H einrich VIII. – englischer König von 1509 bis zu seinem Tod im Jahr 1547 – zählt zu den Monarchen, die selbst eingefleischte Geschichtsmuffel kennen. Na, Sie wissen schon, der mit den sechs Frauen, von denen er zwei in die Wüste schickte und zwei köpfen ließ. Der Dicke. Ein geborener Tyrann. Ist er das?
    Tatsächlich bringt der Tudorherrscher am Ende seines 55-jährigen Lebens 160 Kilo auf die Waage. Ein königlicher Koloss, der nur noch im Rollstuhl und mit dem ersten Treppenlift durch seine Paläste zu bewegen ist. Diener müssen seine Hoheit per Hebekran aus dem Bett hieven. Wenige Wochen vor seinem Tod spielt der notorische Blaubart noch einmal mit dem Gedanken, auch seine letzte Ehefrau Katherine Parr unters Beil zu schicken. Wegen angeblichen Hochverrats.
    Gattin Nummer sechs hat zart ein paar religiöse Widerworte gewagt, außerdem ist Heinrichs Herz für eine ihrer Hofdamen entflammt. Die weibliche Entourage seiner Königinnen ist von jeher sein Jagdrevier für frische Bräute gewesen. Heinrichs eigenes Hinscheiden verhindert den letzten von vielen Justizmorden, die er nicht nur an Ehefrauen, sondern auch an Freunden und Ministern begangen hat.
    Nach 38 Regierungsjahren geht der zweite König der Tudordynastie als Scheidungsweltrekordler, Raffzahn, Vielfraß und Verschwender in die Geschichte ein. Und – so sagen seine zahlreichen Feinde – direkt in die Hölle.
    Dem Königreich England und seinen Kindern, darunter die ebenfalls berühmte Elisabeth I., hinterlässt Heinrich knapp sechzig Schlösser, eine leere Staatskasse und eine neue Kirche. Unter ihm musste ganz England den Glauben wechseln, vom katholischem zum anglikanischen.

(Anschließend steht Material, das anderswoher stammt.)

(** C9, as the code has it.  The return check of a call standing as a
    statement, to a function whose declared return type is a key of the
    generic registry.  It does not skip and prints nothing; it ends in a
    failure that is not the unsupported-construct error.  When the call
    has an argument for every parameter declared with the generic type,
    the failure is the [AttributeError] of reading the target of a
    statement that has none; when an argument is missing, the scan of the
    parameters fails before, with an [IndexError]. *)
Theorem bare_generic_call_return_check
        (c : checker) (f : string) (sig : signature) (args : list expr) :
  FUNCTION_TYPE_INFO (ANALYZER c) !! f = Some sig ->
  in_keys (type_text (sig_return sig)) (GENERICS_TYPE_INFO (ANALYZER c)) = true ->
  (_check_return (Expr (Call f args)) c = (c, Raise AttributeError)
   \/ _check_return (Expr (Call f args)) c = (c, Raise IndexError)) /\
  ((forall i p t, sig_args sig !! i = Some (p, t) ->
                  type_text t = type_text (sig_return sig) ->
                  i < length args) ->
   _check_return (Expr (Call f args)) c = (c, Raise AttributeError)) /\
  ((exists i p t, sig_args sig !! i = Some (p, t) /\
                  type_text t = type_text (sig_return sig) /\
                  length args <= i) ->
   _check_return (Expr (Call f args)) c = (c, Raise IndexError)).
Proof.
  intros Hf Hkey.
  assert (Hscan : forall r,
             generic_actual_type (sig_return sig) args 0 (sig_args sig)
               ANY_TYPE c = (c, r) ->
             _check_return (Expr (Call f args)) c
             = (c, match r with
                   | Ok _ => Raise AttributeError
                   | Raise e => Raise e
                   end)).
  { intros r Hr. unfold _check_return. do 2 run_bind. cbn [fst snd].
    rewrite (in_keys_lookup _ _ _ Hf). cbn [negb]. do 2 run_bind.
    rewrite Hkey. destruct r as [t|e].
    - do 2 run_bind. reflexivity.
    - run_bind. reflexivity. }
  split; [|split].
  - destruct (generic_actual_type_outcome (sig_return sig) args (sig_args sig)
                c 0 ANY_TYPE) as [[t Ht]|He].
    + left. exact (Hscan _ Ht).
    + right. exact (Hscan _ He).
  - intros Hin.
    destruct (generic_actual_type_in_range (sig_return sig) args (sig_args sig)
                c 0 ANY_TYPE) as [t Ht]; [exact Hin|].
    exact (Hscan _ Ht).
  - intros Hout.
    exact (Hscan _ (generic_actual_type_out_of_range (sig_return sig) args
                      (sig_args sig) c 0 ANY_TYPE Hout)).
Qed.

    Geschichtsbewanderte Leser erinnern sich schon jetzt: Anstelle des Papstes hat Heinrich sich 1534 selbst zum direkten Stellvertreter Gottes auf Erden ernannt – zumindest auf britischem Boden. Diese Reformation von oben ist seine einzige politische Großtat, die bis heute Bestand hat. Dabei ist sie eine historische Notgeburt aus eher privaten Gründen.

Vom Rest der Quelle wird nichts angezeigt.